Quando il risveglio accade (e lo fa piuttosto spesso adesso), una delle cose che le persone riportano di più nei loro racconti è che ciò che vedono è totalmente ovvio. E’ così ovvio. E’ proprio accanto a ciò che pensi stia acadendo ora. Tu pensi di vedermi: in efetti, tutto ciò che sta accadendo e che c’è, è il vedere me, o qualunque altra cosa stia sorgendo. La differenza tra il risveglio e il non risveglio – tra il vedere e il non vedere – è semplicemente il vedere che non c’è nessuno qui.

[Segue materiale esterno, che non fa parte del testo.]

(* ===== verification/ReadbackRuns.v ===== *)
(** * The queries of a read-back, against a database at rest

    Every query sees the same database, or fails. [wp] says that a computation
    does not panic and what it returns; the lemmas say what each query, each
    chunked loop of queries and each kind lookup of Readback.v returns: exactly
    the rows the database holds. *)

From S2P Require Import Prelude Bitset Kinds Props Snapshot Segment ParseProps View ChangeSet Apply Candidates Readback.
From Stdlib Require Import Ascii.
From stdpp Require Import options.
Unset Default Proof Using.
#[local] Open Scope N_scope.

(** ** Running against a database at rest *)

(** [m] does not panic; it ends with a value of [P] or an error of [E]. *)
Definition wp {S A} (E : goerr → Prop) (m : go S A) (P : A → Prop) : Prop :=
  ∀ s, ∃ s' r, m s = Some (s', r) ∧ match r with inl x => P x | inr err => E err end.

Section wp.
Context {S : Type} (E : goerr → Prop).

Lemma wp_ret {A} (x : A) (P : A → Prop) : P x → wp E (go_ret x : go S A) P.
Proof. intros Hx s. by exists s, (inl x). Qed.
Lemma wp_err {A} err (P : A → Prop) : E err → wp E (go_err err : go S A) P.
Proof. intros He s. by exists s, (inr err). Qed.
Lemma wp_bind {A B} (m : go S A) (f : A → go S B) P : wp E m (λ x, wp E (f x) P) → wp E (go_bind m f) P.
Proof.
  intros Hm s. destruct (Hm s) as (s1 & r & E1 & Hr). unfold go_bind. rewrite E1. cbn [mbind option_bind].
  destruct r as [x|err]; [apply Hr|by exists s1, (inr err)].
Qed.
Lemma wp_lift {A} (m : option A) x (P : A → Prop) : m = Some x → P x → wp E (go_lift m : go S A) P.
Proof. intros -> Hx s. by exists s, (inl x). Qed.
Lemma wp_mono {A} (m : go S A) (P Q : A → Prop) : wp E m P → (∀ x, P x → Q x) → wp E m Q.
Proof. intros Hm HPQ s. destruct (Hm s) as (s1 & [x|err] & E1 & Hr); eexists s1, _; (split; [exact E1|]); [by apply HPQ|done]. Qed.

End wp.
(** The fan-outs hold every group. *)
Lemma sortedFanouts_elem (grouped : gmap fanoutGroup (gset N)) side k id : id ∈ (default ∅ (grouped !! (side, k)) : gset N) →
  ∃ f, f ∈ sortedFanouts grouped ∧ ef_side f = side ∧ ef_kindID f = k ∧ id ∈ ef_ids f.
Proof.
  intros Hin. destruct (grouped !! (side, k)) as [members|] eqn:Eg; simpl in Hin; [|set_solver].
  exists (mkFanout side k (go_sort (less_key (λ id : N, id)) (elements members))). split_and!; [|done..|].
  - unfold sortedFanouts. destruct (Nat.eqb_spec (size grouped) 0) as [Es|_].
    + apply map_size_empty_iff in Es as ->. by rewrite lookup_empty in Eg.
    + rewrite go_sort_elem. apply list_elem_of_fmap. exists ((side, k), members). split; [done|]. by apply elem_of_map_to_list.
  - simpl. by rewrite go_sort_elem, elem_of_elements.
Qed.

(** What the second pass asks for, triple by triple. *)
Definition asked_for (keys : list edgeKey) (fanouts : list endpointFanout) (unnameable : N) (t : EdgeTripleOIDRef) : Prop :=
  let both := λ s e, stands (to_StartOID t) s ∧ stands (to_EndOID t) e in
  match kinds !! kindName (to_Kind t) with
  | None => (∃ s e, both s e) ∨ 0 < unnameable
  | Some k =>
      (∀ s e, both s e → (s, e, k) ∈ pending ∨ (s, e, k) ∈ keys) ∧
      (∀ s, stands (to_StartOID t) s → (∀ e, ¬ stands (to_EndOID t) e) →
         ∃ f, f ∈ fanouts ∧ ef_side f = edgeStartSide ∧ ef_kindID f = k ∧ s ∈ ef_ids f) ∧
      (∀ e, stands (to_EndOID t) e → (∀ s, ¬ stands (to_StartOID t) s) →
         ∃ f, f ∈ fanouts ∧ ef_side f = edgeEndSide ∧ ef_kindID f = k ∧ e ∈ ef_ids f) ∧
      ((∀ s, ¬ stands (to_StartOID t) s) → (∀ e, ¬ stands (to_EndOID t) e) → 0 < unnameable)
  end.

Lemma rekeyedTripleKeys_spec deferred absent : ∃ keys fanouts unnameable absent',
  rekeyedTripleKeys v nodesByID oidToIDs kinds deferred pending absent = Some (keys, fanouts, unnameable, absent') ∧
  (∀ x, x ∈ absent' → x ∈ absent ∨ x.2 = unresolvedTripleKind) ∧ (∀ x, x ∈ absent → x ∈ absent') ∧ ∀ t, t ∈ deferred → asked_for keys fanouts unnameable t.
Proof.
  unfold rekeyedTripleKeys. destruct (N.eqb_spec (len deferred) 0) as [El|_].
  { assert (deferred = []) as -> by (destruct deferred; [done|unfold len in El; simpl in El; lia]).
    eexists _, _, _, _. split; [done|]. split; [by left|]. split; [done|set_solver]. }
  set (r0 := mkRekeyed [] ∅ ∅ absent 0).
  destruct (foldM_inv (λ pre r, grows r0 r ∧ ∀ t, t ∈ pre → asked r t) (rekey_step v nodesByID oidToIDs kinds pending) deferred r0)
    as (r & -> & G & Ha); [split; [apply grows_refl|set_solver]| |].
  { intros pre t post r _ [G Ha]. destruct (rekey_step_spec r t) as (r' & -> & G' & At).
    { apply (gr_seen _ _ G). simpl. set_solver. }
    exists r'. split; [done|]. split; [by eapply grows_trans|].
    intros t' [Hin| ->%list_elem_of_singleton]%elem_of_app; [|done]. eapply asked_grows; [done|by apply Ha]. }
  cbn [mbind option_bind]. eexists _, _, _, _. split; [done|]. split; [intros x Hx; by apply (gr_absent _ _ G) in Hx|]. split; [apply (gr_kept _ _ G)|].
  intros t Ht. specialize (Ha t Ht). revert Ha. unfold asked, asked_for. destruct (kinds !! _) as [k|]; [|done].
  intros (A1 & A2 & A3 & A4). split_and!; [done| | |done]; intros; apply sortedFanouts_elem; eauto.
Qed.
End triples.

(** ** The whole read-back *)

(** An absent triple the database has no edge of; or one whose kind is unknown. *)
Definition no_edge (d : database) (x : N * N * KindID) : Prop := x.2 = unresolvedTripleKind ∨ ∀ e, db_edge d !! e ≠ Some x.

Non c’è il “me”.

Se vuoi possiamo chiudere gli occhi e provare a trovare questo “me”. Ciò che sorge nella consapevolezza sono sensazioni. Ci possono essere sensazioni nel corpo, pensieri… non importa che cos’è che sorge, non puoi trovarci il “me”. Dov’è il tuo “me”? Continua a cercare il “me” e tutto ciò che troverai saranno sensazioni, sensazioni corporee, consapevolezza di un corpo, consapevolezza del pensiero “non mi trovo”… E la cosa strana è che ciò che cerca il “me” è ciò che sei. Tu sei ciò che sta cercando il “me”. Tu sei l’Uno. L’Uno è ciò che vede, che vede ogni cosa. L’Uno è ogni cosa e vede ogni cosa come se stesso.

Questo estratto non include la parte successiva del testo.